Les Sœurs de Blackwater
d’Alyson Hagy
traduction de David Fauquemberg
Éditions Zulma

L’oreille interne

Pour faire un bon roman de science-fiction, il ne faut pas forcément y inclure des vaisseaux spatiaux, des lieux exotiques et des extra-terrestres. J’en veux pour preuve L’oreille interne, court roman écrit par Robert Silverberg en 1972. L’histoire se passe entièrement à New York, voire quasi uniquement sur l’île de Manhattan. Et la seule différence avec le New York réel de 1972 est la mutation dont est affligé son protagoniste, David Selig. En effet, depuis l’enfance, celui-ci est télépathe et peut donc entendre l’esprit de son entourage. Pourtant la quarantaine venue, son talent ne lui a pas servi à devenir riche ou puissant. Tout au plus survit-il en servant de scribe aux étudiants aisés pour rédiger thèse, dissertation ou mémoire à leurs places.
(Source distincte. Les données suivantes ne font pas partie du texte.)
(* ===== verification/IntakeDemo.v ===== *)
(** * The intake at work

    A recorder with two groups and modifiers, journal entries that are rewritten,
    moved to another group and dropped, checkpoints, a crash and a restart: the
    hypotheses of the properties of the intake hold together.  And a shutdown
    after a failed flush, which advances the cursor past the failed entry. *)
From S2P Require Import Prelude Bytes Crypto Segment SegmentImage SegmentScan SegmentWrite Models SegmentSpec.
From S2P Require Import Chunk ChunkModel Index CText Entry Store StoreProofs Json Boots BootsProofs Config ConfigProofs.
From S2P Require Import Modifiers ModifiersProofs Fallback FallbackProofs Retention RetentionProofs.
From S2P Require Import Writer WriterProofs Recorder RecorderProofs RecorderInv RecorderLogs Intake IntakeProofs IntakeRounds RecorderDemo.

#[local] Existing Instance toy_openssl.
#[local] Existing Instance toy_openssl_ok.
#[local] Existing Instance toy_lib.
#[local] Existing Instance toy_flatcc.
#[local] Existing Instance toy_flatcc_ok.
#[local] Existing Instance toy_regex.
#[local] Existing Instance toy_jansson.
#[local] Existing Instance toy_writer.
#[local] Existing Instance toy_writer_ok.

(** A pattern is the text to look for. *)
Fixpoint find_sub (k : Z) (pattern subject : bytes) : option Z :=
  if bool_decide (pattern `prefix_of` subject) then Some k
  else match subject with [] => None | _ :: subject' => find_sub (k + 1) pattern subject' end.
Definition toy_pcre2_match (code subject : bytes) : MatchResult :=
  match find_sub 0 code subject with
  | Some k => PCRE2_MATCH [Some (k, k + zlen code)]
  | None => PCRE2_NOMATCH
  end.
#[local] Instance toy_match : RegexMatch toy_regex := { pcre2_match := toy_pcre2_match }.

(** ** The configuration *)
Definition intake_json : json :=
  JObj [(C "durable_priority_max", JInt 2);
        (C "modifiers", JArr [
           JObj [(C "match", JObj [(C "regex", JStr (C "secret"))]);
                 (C "rewrite", JObj [(C "field", JStr (C "MESSAGE")); (C "replacement", JStr (C "no $0"))])]]);
        (C "priority_groups", JArr [
           JObj [(C "name", JStr (C "urgent")); (C "priorities", JArr [JInt 0; JInt 1; JInt 2])];
           JObj [(C "name", JStr (C "rest")); (C "priorities", JArr [JInt 3; JInt 4; JInt 5; JInt 6; JInt 7]);
                 (C "modifiers", JArr [
                    JObj [(C "match", JObj [(C "exact", JStr (C "panic"))]); (C "set_priority", JInt 1)];
                    JObj [(C "match", JObj [(C "exact", JStr (C "noise"))]); (C "drop", JBool true)]])]])].
Definition intake_text : bytes := default [] (json_dumps intake_json).
Definition intake_loaded : Res RecorderConfig :=
  Eval vm_compute in startup_config (λ _, true) (Ok intake_text) (C "/etc/recorder.d") (Err ENOENT).
Definition intake_cfg : RecorderConfig :=
  Eval vm_compute in match intake_loaded with Ok cfg => cfg | Err _ => recorder_config_init end.

Lemma intake_cfg_loaded :
  startup_config (λ _, true) (Ok intake_text) (C "/etc/recorder.d") (Err ENOENT) = Ok intake_cfg.
Proof. vm_compute. reflexivity. Qed.

Ltac computed := apply (bool_decide_unpack _); vm_compute; exact I.

Lemma intake_cfg_ok : intake_config None intake_cfg.
Proof.
  split.
  - split; [done|]. by intros enc [= <-].
  - eexists _, _, _, _. exact intake_cfg_loaded.
  - constructor; [|constructor]. cbn. computed.
  - repeat constructor.
Qed.

(** ** Journal entries *)
Definition demo_journal (rt : Z) (cursor : string) (fields : list (bytes * bytes)) : JournalEntry :=
  mkJournalEntry (λ name, v ← snd <$> List.find (λ f, beq f.1 name) fields; Some (name ++ 61 :: v))
    (map (λ f, f.1 ++ 61 :: f.2) fields) rt (Some (rt - 900)) (Some (C cursor)).
Definition demo_line (rt : Z) (cursor : string) (priority : Z) (message : string) : JournalEntry :=
  demo_journal rt cursor
    [(C "MESSAGE", C message); (C "PRIORITY", print_u64 priority); (C "_PID", C "17"); (C "_SYSTEMD_UNIT", C "ssh.service");
     (C "_BOOT_ID", C "0123456789abcdef0123456789abcdef")].

Lemma demo_journal_ok rt cursor fields :
  is_u64 rt → is_u64 (rt - 900) → Forall (λ f, 61 ∉ f.1 ∧ str_wf (Some f.2)) fields →
  journal_entry_ok (demo_journal rt cursor fields).
Proof.
  intros Hr Hm Hf. split; [|done..]. intros field v. unfold journal_get_field. cbn.
  destruct (List.find _ fields) as [[n w]|] eqn:Hfind; [|done]. cbn.
  apply find_some in Hfind as [Hin Hb]. apply beq_true in Hb as <-. rewrite Forall_forall in Hf.
  destruct (Hf (n, w)) as [Hn Hw]; [by apply list_elem_of_In|]. cbn [fst] in *.
  rewrite (proj2 (split_at_app 61 (n ++ 61 :: w) n w) (conj eq_refl Hn)). by intros [= <-].
Qed.

Definition demo_j1 : JournalEntry := demo_line 5000 "s=1" 6 "my secret".
Definition demo_j2 : JournalEntry := demo_line 5001 "s=2" 5 "noise".
Definition demo_j3 : JournalEntry := demo_line 5001 "s=3" 4 "panic".
Definition demo_j4 : JournalEntry := demo_line 5009 "s=4" 0 "last words".

Ltac journal_case :=
  split; [split|vm_compute; congruence];
  [|apply demo_journal_ok; [unfold is_u64; lia|unfold is_u64; lia|computed]].
Lemma demo_lines_fine : Forall (λ j, journal_fine j ∧ has_cursor j) [demo_j1; demo_j2; demo_j3; demo_j4].
Proof.
  assert (H : ∀ rt c p m, bool_decide (1000 <= rt < 10000) = true → str_wf (Some (C m)) → str_wf (Some (print_u64 p)) →
    C c ≠ [] → is_cstr (C c) →
    u8 (journal_get_u32 (Some (demo_line rt c p m)) (C "PRIORITY")) <= 7 →
    journal_fine (demo_line rt c p m) ∧ has_cursor (demo_line rt c p m)).
  { intros rt c p m Hrt%bool_decide_eq_true Hm Hp Hne Hc Hpr. split; [split; [|exact Hpr]|by exists (C c)].
    apply demo_journal_ok; [unfold is_u64; lia..|].
    repeat (apply Forall_cons; split; [split; [computed|first [exact Hm|exact Hp|computed]]|]). constructor. }
  repeat (apply Forall_cons; split; [apply H; [vm_compute; reflexivity|computed|computed|discriminate|computed|vm_compute; congruence]|]).
  constructor.
Qed.

(** ** The first state *)
Definition intake_init : Recorder :=
  match recorder_init good_start intake_cfg (mkStore [] []) with
  | Ok r => r
  | Err _ => mkRecorder intake_cfg [] 0 [] 0 0 None (mkStore [] []) O
  end.
Definition intake_start (rest : list JournalEntry) : Intake :=
  mkIntake intake_init tie_init false true true true None true 0 None rest None None.

Definition idle_logs : list GroupLog := replicate 2 (mkGroupLog [] None).
Lemma idle_writers d groups : ∀ i,
  Forall2 (group_repr d) (init_writers i groups) (replicate (length groups) (mkGroupLog [] None)).
Proof.
  induction groups as [|g groups IH]; intros i; cbn [init_writers length replicate]; constructor; [|apply IH].
  split; [constructor|]. by cbn.
Qed.
Lemma intake_init_facts :
  r_config intake_init = intake_cfg ∧ r_writers intake_init = init_writers 0 (cfg_groups intake_cfg).
Proof.
  unfold intake_init, recorder_init. cbn [sr_prepare good_start]. cbv zeta.
  destruct (persist_next_segment_seq _ _ _ _) as [rs st2]. destruct (persist_boot_state _ _ _ st2) as [rb st3].
  match goal with |- context [run_retention ?f ?b ?x] => destruct (run_retention_writers f b x) as (-> & -> & _) end. done.
Qed.
Lemma intake_init_seq : bool_decide (is_u64 (r_next_segment_seq intake_init)) = true.
Proof. vm_compute. reflexivity. Qed.
Lemma intake_start_ok rest : intake_ok None (intake_start rest) idle_logs.
Proof.
  unfold intake_start. split; cbn [it_recorder]; destruct intake_init_facts as [Hc Hw]; rewrite ?Hc, ?Hw.
  - apply intake_cfg_ok.
  - exact (bool_decide_eq_true_1 _ intake_init_seq).
  - reflexivity.
  - apply idle_writers.
Qed.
Hélas avec l’âge, son talent, si utile pour savoir ce que veut l’étudiant et ce qu’attend le professeur, devient de plus en plus instable jusqu’à disparaître complètement. Comment accepter cette disparition, et à travers elle comment accepter de vieillir, tout est l’enjeu de ce roman de Silverberg.
La première fois où j’ai lu ce texte, j’étais adolescente. Même s’il ne débordait pas d’action comme les space operas que je dévorais également à l’époque, ce livre m’avait profondément touchée. Je l’ai relu bien des fois depuis en m’approchant de plus en plus de l’âge du héros. Et je suis toujours aussi profondément émue de son sort et de la chronique douce-amère de la fin de son exception. Pourtant, difficile de dire que David Selig et moi ayons beaucoup en commun. Vivant sur deux continents et à deux époques différentes, dans des peaux diamétralement opposées et pour ma part, sans la moindre trace de télépathie. Pourtant, Robert Silverberg arrive à me faire comprendre le poids de ce talent dans la vie quotidienne de son personnage, et l’obstacle qu’il représente au fait de nouer des relations amoureuses, amicales ou familiales normales. Et à me faire ressentir petit à petit toutes les déchirures liées à sa perte jusqu’au soulagement final. En 2018 comme en 1972, ce texte reste d’une actualité criante sur la façon dont nous tissons des liens avec les autres et sur le mélange de fragilité et de solidité de ceux-ci.